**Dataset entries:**
Lemma _build_tree_nodes (thr : Z) (image : ndarray) (x y w h : Z)
    (node : QuadTreeNode) :
  _build_tree thr image x y w h = Ok node ->
  forall m, subnode m node -> built_node thr image m.
Proof.
  remember (Z.to_nat w) as k eqn:Hk.
  revert x y w h node Hk.
  induction k as [k IH] using lt_wf_ind.
  intros x0 y0 w h node Hk Hb m Hsub.
  rewrite _build_tree_eq in Hb.
  destruct ((w <=? 1) || (h <=? 1)) eqn:Hsmall.
  - inv_bind Hb. injection Hb as <-.
    inversion Hsub as [|n l c Hch]; subst; [| discriminate Hch].
    unfold built_node, _is_homogeneous, minimal. simpl. rewrite Hsmall.
    split; [reflexivity |]. intros _. eauto.
  - destruct (_is_homogeneous thr image x0 y0 w h) eqn:Hhom.
    + inv_bind Hb. injection Hb as <-.
      inversion Hsub as [|n l c Hch]; subst; [| discriminate Hch].
      unfold built_node, minimal. simpl. rewrite Hsmall, Hhom.
      split; [reflexivity |]. intros _. eauto.
    + cbv zeta in Hb.
      apply orb_false_elim in Hsmall. destruct Hsmall as [Hw Hh].
      apply Z.leb_gt in Hw, Hh.
      inv_bind Hb. inv_bind Hb. inv_bind Hb. inv_bind Hb.
      injection Hb as <-.
      assert (Hlo : (Z.to_nat (w / 2) < k)%nat) by (subst k; apply Z2Nat.inj_lt; zdiv).
      assert (Hhi : (Z.to_nat (w - w / 2) < k)%nat) by (subst k; apply Z2Nat.inj_lt; zdiv).
      inversion Hsub as [|n l c Hch Hin Hsub']; subst.
      * unfold built_node. simpl. rewrite Hhom. split; [reflexivity | discriminate].
      * simpl in Hch. injection Hch as <-. simpl in Hin.
        destruct Hin as [<-|[<-|[<-|[<-|[]]]]].
        -- exact (IH _ Hlo _ _ _ _ _ eq_refl Hv m Hsub').
        -- exact (IH _ Hhi _ _ _ _ _ eq_refl Hv0 m Hsub').
        -- exact (IH _ Hlo _ _ _ _ _ eq_refl Hv1 m Hsub').
        -- exact (IH _ Hhi _ _ _ _ _ eq_refl Hv2 m Hsub').
Qed.

(** X5. A node of a built tree is a leaf exactly when [_is_homogeneous]
    holds of its region.  A leaf one pixel wide or high carries the colour
    of its corner pixel, any other leaf the colour [_get_average_color]
    computes for its region. *)
Theorem built_leaves_are_the_homogeneous_regions (image : ndarray) (thr : Z)
    (t : QuadTree) (m : QuadTreeNode) :
  QuadTree_init image thr = Ok t ->
  subnode m (root t) ->
  is_leaf m = _is_homogeneous thr image (x m) (y m) (width m) (height m)
  /\ (is_leaf m = true ->
      exists pv,
        pixel_value m = Some pv
        /\ (if minimal m then pixel_list image (y m) (x m)
            else _get_average_color image (x m) (y m) (width m) (height m))
           = Ok pv).
Proof.
  intros Hinit Hsub. apply QuadTree_init_Ok in Hinit.
  destruct Hinit as (Hb & _).
  exact (_build_tree_nodes _ _ _ _ _ _ _ Hb m Hsub).
Qed.

End Homogeneous.

(** ** Rasters of one colour *)

Lemma zsum_constant (l : list Z) (v : Z) :
  (forall u, In u l -> u = v) -> zsum l = v * Z.of_nat (List.length l).
Proof.
  induction l as [|u l IH]; intros H; simpl; [lia |].
  rewrite (H u) by (left; reflexivity).
  rewrite IH by (intros; apply H; right; assumption). lia.
Qed.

**Exercise:**
Exactly as they stand above, retype all of the records.

**Written solution:**
Lemma _build_tree_nodes (thr : Z) (image : ndarray) (x y w h : Z)
    (node : QuadTreeNode) :
  _build_tree thr image x y w h = Ok node ->
  forall m, subnode m node -> built_node thr image m.
Proof.
  remember (Z.to_nat w) as k eqn:Hk.
  revert x y w h node Hk.
  induction k as [k IH] using lt_wf_ind.
  intros x0 y0 w h node Hk Hb m Hsub.
  rewrite _build_tree_eq in Hb.
  destruct ((w <=? 1) || (h <=? 1)) eqn:Hsmall.
  - inv_bind Hb. injection Hb as <-.
    inversion Hsub as [|n l c Hch]; subst; [| discriminate Hch].
    unfold built_node, _is_homogeneous, minimal. simpl. rewrite Hsmall.
    split; [reflexivity |]. intros _. eauto.
  - destruct (_is_homogeneous thr image x0 y0 w h) eqn:Hhom.
    + inv_bind Hb. injection Hb as <-.
      inversion Hsub as [|n l c Hch]; subst; [| discriminate Hch].
      unfold built_node, minimal. simpl. rewrite Hsmall, Hhom.
      split; [reflexivity |]. intros _. eauto.
    + cbv zeta in Hb.
      apply orb_false_elim in Hsmall. destruct Hsmall as [Hw Hh].
      apply Z.leb_gt in Hw, Hh.
      inv_bind Hb. inv_bind Hb. inv_bind Hb. inv_bind Hb.
      injection Hb as <-.
      assert (Hlo : (Z.to_nat (w / 2) < k)%nat) by (subst k; apply Z2Nat.inj_lt; zdiv).
      assert (Hhi : (Z.to_nat (w - w / 2) < k)%nat) by (subst k; apply Z2Nat.inj_lt; zdiv).
      inversion Hsub as [|n l c Hch Hin Hsub']; subst.
      * unfold built_node. simpl. rewrite Hhom. split; [reflexivity | discriminate].
      * simpl in Hch. injection Hch as <-. simpl in Hin.
        destruct Hin as [<-|[<-|[<-|[<-|[]]]]].
        -- exact (IH _ Hlo _ _ _ _ _ eq_refl Hv m Hsub').
        -- exact (IH _ Hhi _ _ _ _ _ eq_refl Hv0 m Hsub').
        -- exact (IH _ Hlo _ _ _ _ _ eq_refl Hv1 m Hsub').
        -- exact (IH _ Hhi _ _ _ _ _ eq_refl Hv2 m Hsub').
Qed.

(** X5. A node of a built tree is a leaf exactly when [_is_homogeneous]
    holds of its region.  A leaf one pixel wide or high carries the colour
    of its corner pixel, any other leaf the colour [_get_average_color]
    computes for its region. *)
Theorem built_leaves_are_the_homogeneous_regions (image : ndarray) (thr : Z)
    (t : QuadTree) (m : QuadTreeNode) :
  QuadTree_init image thr = Ok t ->
  subnode m (root t) ->
  is_leaf m = _is_homogeneous thr image (x m) (y m) (width m) (height m)
  /\ (is_leaf m = true ->
      exists pv,
        pixel_value m = Some pv
        /\ (if minimal m then pixel_list image (y m) (x m)
            else _get_average_color image (x m) (y m) (width m) (height m))
           = Ok pv).
Proof.
  intros Hinit Hsub. apply QuadTree_init_Ok in Hinit.
  destruct Hinit as (Hb & _).
  exact (_build_tree_nodes _ _ _ _ _ _ _ Hb m Hsub).
Qed.

End Homogeneous.

(** ** Rasters of one colour *)

Lemma zsum_constant (l : list Z) (v : Z) :
  (forall u, In u l -> u = v) -> zsum l = v * Z.of_nat (List.length l).
Proof.
  induction l as [|u l IH]; intros H; simpl; [lia |].
  rewrite (H u) by (left; reflexivity).
  rewrite IH by (intros; apply H; right; assumption). lia.
Qed.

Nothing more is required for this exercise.